O acordo será assinado nesta sexta-feira (1º), às 11h, no Ministério de Minas e Energia. O anúncio foi feito pelo ministro-chefe da Casa Civil, Eliseu Padilha, em entrevista coletiva realizada nessa quinta-feira (31/5) no Palácio do Planalto.

Padilha destacou as possíveis punições àqueles que não repassarem o preço atualizado: multas de até R$ 9,4 milhões; suspensão temporária das atividades; interdição dos estabelecimentos; e até cassação da licença.

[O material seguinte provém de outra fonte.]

(** The key stream from [c], less its first block, is the one from [c + 1]. *)
Lemma keystream_shift c n :
  drop 16 (keystream block c (16 + n)) = keystream block ((c + 1) mod 2 ^ 128) n.
Proof.
  unfold keystream. pose proof (Nat.div_mod_eq n 16).
  pose proof (Nat.mod_upper_bound n 16).
  replace ((16 + n) / 16)%nat with (S (n / 16)).
  2: { replace (16 + n)%nat with (n + 1 * 16)%nat by lia. rewrite Nat.div_add by lia. lia. }
  set (k := S (n / 16)). cbn [keystream_blocks].
  rewrite take_app_ge by (rewrite block_length; lia). rewrite block_length.
  rewrite drop_app_length' by done. by replace (16 + n - 16)%nat with n by lia.
Qed.
End Keystream.

(** ** Encryption *)

Section CryptoLemmas.
Context `{Ctr128LE}.
Context (data_decode : bytes -> option Data).

Lemma apply_aes_ctr_key data p f key :
  length key = AES128_KEY_LEN \/ length key = AES256_KEY_LEN ->
  apply_aes_ctr data p f key =
  Ok (xor_bytes data (keystream (aes_block key) (from_le_bytes (build_nonce p f)) (length data))).
Proof.
  intros Hlen. unfold apply_aes_ctr.
  destruct ((length key =? 16)%nat || (length key =? 32)%nat) eqn:E.
  - destruct (ctr128le_spec (length key) key (build_nonce p f)) as (apply & -> & Happly);
      [done..|]. by rewrite Happly.
  - unfold AES128_KEY_LEN, AES256_KEY_LEN in Hlen. lia.
Qed.

Lemma encrypt_key plaintext p f psk key :
  resolve_psk psk = Key key ->
  encrypt plaintext p f psk =
  Ok (xor_bytes plaintext
        (keystream (aes_block key) (from_le_bytes (build_nonce p f)) (length plaintext))).
Proof.
  intros Hr. unfold encrypt. rewrite Hr. apply apply_aes_ctr_key. by eapply resolve_psk_Key.
Qed.

Lemma encrypt_length plaintext p f psk ct :
  encrypt plaintext p f psk = Ok ct -> length ct = length plaintext.
Proof.
  destruct (resolve_psk psk) as [|key|len] eqn:Hr.
  - unfold encrypt. rewrite Hr. by intros [= <-].
  - rewrite (encrypt_key _ _ _ _ key) by done. intros <-%Ok_inj.
    apply length_xor_bytes. rewrite length_keystream; [done|]. apply aes_block_length.
  - unfold encrypt. by rewrite Hr.
Qed.

Lemma apply_aes_ctr_involutive data p f key ct :
  length key = AES128_KEY_LEN \/ length key = AES256_KEY_LEN ->
  apply_aes_ctr data p f key = Ok ct -> apply_aes_ctr ct p f key = Ok data.
Proof.
  intros Hk. rewrite !apply_aes_ctr_key by done. intros <-%Ok_inj.
  set (ks := keystream (aes_block key) (from_le_bytes (build_nonce p f)) (length data)).
  assert (length ks = length data) as Hks by (apply length_keystream; apply aes_block_length).
  rewrite length_xor_bytes by lia. fold ks. by rewrite xor_bytes_involutive by lia.
Qed.

Lemma decrypt_skip ct p f pre more :
  Forall (fun c => not_this_channel data_decode ct p f c.2) pre ->
  decrypt data_decode ct p f (pre ++ more) = decrypt data_decode ct p f more.
Proof.
  induction 1 as [|[idx psk] pre Hc Hpre IH]; [done|].
  cbn [app decrypt]. unfold not_this_channel in Hc. simpl in Hc.
  destruct (resolve_psk psk); [done| |done].
  destruct (apply_aes_ctr ct p f key); [|done]. by rewrite Hc.
Qed.
End CryptoLemmas.

(** A concrete cipher with the documented interface (the block function is the
    identity on counter blocks): the class is inhabited. *)
Definition counter_cipher : Ctr128LE.
Proof.
  refine {| aes_block := fun _ c => to_le_bytes 16 c;
            ctr128le_new := fun n key nonce =>
              if (length key =? n)%nat && (length nonce =? 16)%nat
              then Some (fun data => xor_bytes data
                     (keystream (fun c => to_le_bytes 16 c) (from_le_bytes nonce) (length data)))
              else None |}.
  - intros. apply length_to_le_bytes.
  - intros n key nonce Hk Hn. eexists. split; [|reflexivity].
    rewrite Hk, Hn, Nat.eqb_refl. reflexivity.
Defined.

(** * Properties *)

(** C5. Nonces never repeat under one key, across restarts included: the ids a
    counter issues, followed by those a counter resumed from its persisted
    [current] value issues, lie above the persisted starting point, are
    pairwise distinct and give pairwise distinct AES-CTR nonces; once the
    32-bit space is exhausted the counter fails rather than wrap. *)
Theorem issued_nonces_unique (last from_node : Z) (n m : nat) rs1 c1 rs2 c2 :
  is_uint 32 last -> is_uint 32 from_node ->
  issue n (resume last) = (rs1, c1) -> issue m (resume (current c1)) = (rs2, c2) ->
  let ids := issued_ids rs1 ++ issued_ids rs2 in
  Forall (fun i => last < i < 2 ^ 32) ids /\ NoDup ids /\
  NoDup (map (fun i => build_nonce i from_node) ids).
Proof.
  intros Hl Hf (k1 & E1 & _ & L1 & B1 & _)%issue_ids (k2 & E2 & _ & L2 & B2 & _)%issue_ids.
  unfold is_uint, resume, current in *. simpl in *.
  assert (issued_ids rs1 ++ issued_ids rs2 = seqZ (last + 1) (Z.of_nat (k1 + k2))) as ->.
  { rewrite E1, E2, L1, Nat2Z.inj_add, seqZ_app by lia. do 2 f_equal; lia. }
  assert (forall i, i ∈ seqZ (last + 1) (Z.of_nat (k1 + k2)) -> last < i < 2 ^ 32) as Hin.
  { intros i Hi%elem_of_seqZ. lia. }
  split; [by apply Forall_forall|]. split; [apply NoDup_seqZ|].
  apply NoDup_fmap_2_strong; [|apply NoDup_seqZ].
  intros i j Hi Hj E. pose proof (Hin i Hi). pose proof (Hin j Hj).
  apply build_nonce_inj in E; unfold is_uint; lia.
Qed.

Lemma issued_nonces_unique_witness :
  issue 2 (resume 4294967292) = ([Ok 4294967293; Ok 4294967294], mkCounter 4294967294) /\
  issue 2 (resume 4294967294) = ([Ok 4294967295; Err PacketIdSpaceExhausted], mkCounter 4294967295) /\
  NoDup (map (fun i => build_nonce i 7) [4294967293; 4294967294; 4294967295]).
Proof.
  split; [reflexivity|]. split; [reflexivity|].
  refine (proj2 (proj2 (issued_nonces_unique 4294967292 7 2 2
    [Ok 4294967293; Ok 4294967294] (mkCounter 4294967294)
    [Ok 4294967295; Err PacketIdSpaceExhausted] (mkCounter 4294967295) _ _ _ _)));
  first [reflexivity | unfold is_uint; lia].
Defined.

(** C6. Encrypting on a channel whose PSK is not empty never falls back to
    clear text: it succeeds only when the PSK resolves to a 16- or 32-byte key,
    the ciphertext is then the plaintext under that key's key stream at the
    packet's nonce, and a PSK of any undefined shape is an error for every
    packet. *)
Theorem encrypt_never_falls_back `{Ctr128LE} (plaintext : bytes) (packet_id from_node : Z) (psk : bytes) :
  psk <> [] ->
  match encrypt plaintext packet_id from_node psk with
  | Ok ciphertext =>
      exists key, resolve_psk psk = Key key /\
        (length key = AES128_KEY_LEN \/ length key = AES256_KEY_LEN) /\
        ciphertext = xor_bytes plaintext
          (keystream (aes_block key) (from_le_bytes (build_nonce packet_id from_node)) (length plaintext))
  | Err e => e = Encryption (length psk) /\ length psk <> AES128_KEY_LEN /\ length psk <> AES256_KEY_LEN
  end.
Proof.
  intros Hne. destruct (resolve_psk psk) as [|key|len] eqn:Hr.
  - unfold resolve_psk in Hr. destruct psk; [done|]. by repeat case_match.
  - rewrite (encrypt_key _ _ _ _ key) by done. exists key. split; [done|].
    split; [by eapply resolve_psk_Key|done].
  - unfold encrypt. rewrite Hr. unfold resolve_psk in Hr. destruct psk as [|n rest]; [done|].
    repeat case_match; try done. injection Hr as <-. split; [done|].
    unfold AES128_KEY_LEN, AES256_KEY_LEN in *. lia.
Qed.

Lemma encrypt_never_falls_back_witness :
  [9] <> ([] : bytes) /\
  exists key, resolve_psk [9] = Key key /\
    (length key = AES128_KEY_LEN \/ length key = AES256_KEY_LEN) /\
    @encrypt counter_cipher [1; 2] 5 7 [9] = Ok (xor_bytes [1; 2]
      (keystream (@aes_block counter_cipher key) (from_le_bytes (build_nonce 5 7)) 2)).
Proof.
  split; [discriminate|].
  pose proof (@encrypt_never_falls_back counter_cipher [1; 2] 5 7 [9] ltac:(discriminate)) as T.
  destruct (@encrypt counter_cipher [1; 2] 5 7 [9]) as [ct|e] eqn:E.
  - destruct T as (key & T1 & T2 & T3). exists key. split; [exact T1|]. split; [exact T2|].
    rewrite T3. reflexivity.
  - vm_compute in E. discriminate E.
Defined.

(** Channel round trip: a packet encrypted under a channel's key is
    decrypted by a receiver that holds that channel, to the same plaintext and
    attributed to that channel, whatever other channels are configured after
    it and before it, as long as no earlier one decodes the bytes. *)
Theorem decrypt_encrypt `{Ctr128LE} (data_decode : bytes -> option Data)
    (plaintext : bytes) (packet_id from_node : Z) (psk ciphertext : bytes) idx pre post :
  psk <> [] -> is_Some (data_decode plaintext) ->
  encrypt plaintext packet_id from_node psk = Ok ciphertext ->
  Forall (fun c => not_this_channel data_decode ciphertext packet_id from_node c.2) pre ->
  decrypt data_decode ciphertext packet_id from_node (pre ++ (idx, psk) :: post)
  = Ok (plaintext, idx).
Proof.
  intros Hne [d Hd] He Hpre. rewrite decrypt_skip by done. cbn [decrypt].
  unfold encrypt in He. destruct (resolve_psk psk) as [|key|len] eqn:Hr.
  - unfold resolve_psk in Hr. destruct psk; [done|]. by repeat case_match.
  - rewrite (apply_aes_ctr_involutive _ _ _ _ _ (resolve_psk_Key _ _ Hr) He). by rewrite Hd.
  - done.
Qed.

Lemma decrypt_encrypt_witness :
  let dec := fun b : bytes => match b with 1 :: _ => Some (mkData 1 b false 0 0 0 0 []) | _ => None end in
  @encrypt counter_cipher [1; 2] 5 7 [3] = Ok [4; 2] /\
  @decrypt counter_cipher dec [4; 2] 5 7 [(0%nat, [0; 0]); (1%nat, [3])] = Ok ([1; 2], 1%nat).
Proof.
  intros dec. split; [vm_compute; reflexivity|].
  apply (@decrypt_encrypt counter_cipher dec [1; 2] 5 7 [3] [4; 2] 1%nat [(0%nat, [0; 0])] []).
  - discriminate.
  - eexists. reflexivity.
  - vm_compute. reflexivity.
  - repeat constructor.
Defined.

(** Key-stream reuse between consecutive packets: with the 128-bit
    little-endian counter and the packet id in the counter's low bytes, the
    key stream of packet [p] after its first block is the key stream of packet
    [p + 1] from the same node, so the bytes of the two ciphertexts XOR to the
    XOR of the plaintexts there; and [next_id] issues exactly such neighbours. *)
Theorem consecutive_packets_share_keystream `{Ctr128LE} (p from_node : Z) (psk key first tail second c1 c2 : bytes) :
  resolve_psk psk = Key key ->
  is_uint 32 p -> is_uint 32 (p + 1) -> is_uint 32 from_node ->
  length first = 16%nat -> length tail = length second ->
  encrypt (first ++ tail) p from_node psk = Ok c1 ->
  encrypt second (p + 1) from_node psk = Ok c2 ->
  next_id (mkCounter p) = (Ok (p + 1), mkCounter (p + 1)) /\
  xor_bytes (drop 16 c1) c2 = xor_bytes tail second.
Proof.
  intros Hr Hp Hp1 Hf Hfirst Htail Hc1 Hc2. split.
  { unfold next_id, checked_add, is_uint in *. cbn [last_issued].
    destruct (p + 1 <? 2 ^ 32) eqn:?; [done|lia]. }
  rewrite (encrypt_key _ _ _ _ key), build_nonce_value in Hc1 by done.
  rewrite (encrypt_key _ _ _ _ key), build_nonce_value in Hc2 by done.
  apply Ok_inj in Hc1 as <-, Hc2 as <-.
  rewrite length_app, Hfirst.
  set (ks := keystream _ _ (16 + length tail)).
  assert (length ks = (16 + length tail)%nat) as Hks by (apply length_keystream; apply aes_block_length).
  assert (drop 16 (xor_bytes (first ++ tail) ks) = xor_bytes tail (drop 16 ks)) as ->.
  { by apply xor_bytes_drop; [|lia]. }
  unfold ks. rewrite keystream_shift by (apply aes_block_length).
  rewrite Z.mod_small by (unfold is_uint in *; lia).
  replace (p + 2 ^ 64 * from_node + 1) with (p + 1 + 2 ^ 64 * from_node) by lia.
  rewrite Htail. set (k := keystream _ _ _).
  assert (length k = length second) as Hk by (apply length_keystream; apply aes_block_length).
  by apply xor_bytes_cancel.
Qed.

A fiscalização será realizada pelos Procons estaduais. Caso um consumidor, ao abastecer com diesel, verifique a não aplicação do desconto, poderá fazer a denúncia. Padilha informou ainda que um número de telefone será usado como canal de comunicação para as denúncias.

Sem caminhões parados em rodovias federais
De acordo com o diretor-geral da Polícia Rodoviária Federal (PRF), Renato Dias, não existe mais nenhum ponto de aglomeração dos caminhoneiros nas rodovias federais. Dias fez um apelo para que os motoristas fiquem atentos a lideranças que incitam novas paralisações.

“A pauta foi exaurida. O governo está garantindo os R$ 0,46 na bomba. Não deixem que falsos líderes com interesses diferentes usem vocês para agitar e fazer baderna nas rodovias federais”, disse o dirigente aos caminhoneiros.

Dias acrescentou que eventuais interdições parciais podem haver em rodovias, mas não significa que sejam relacionadas ao mesmo movimento. De acordo com ele, a PRF lida com interdições diariamente provocadas por motivos diversos.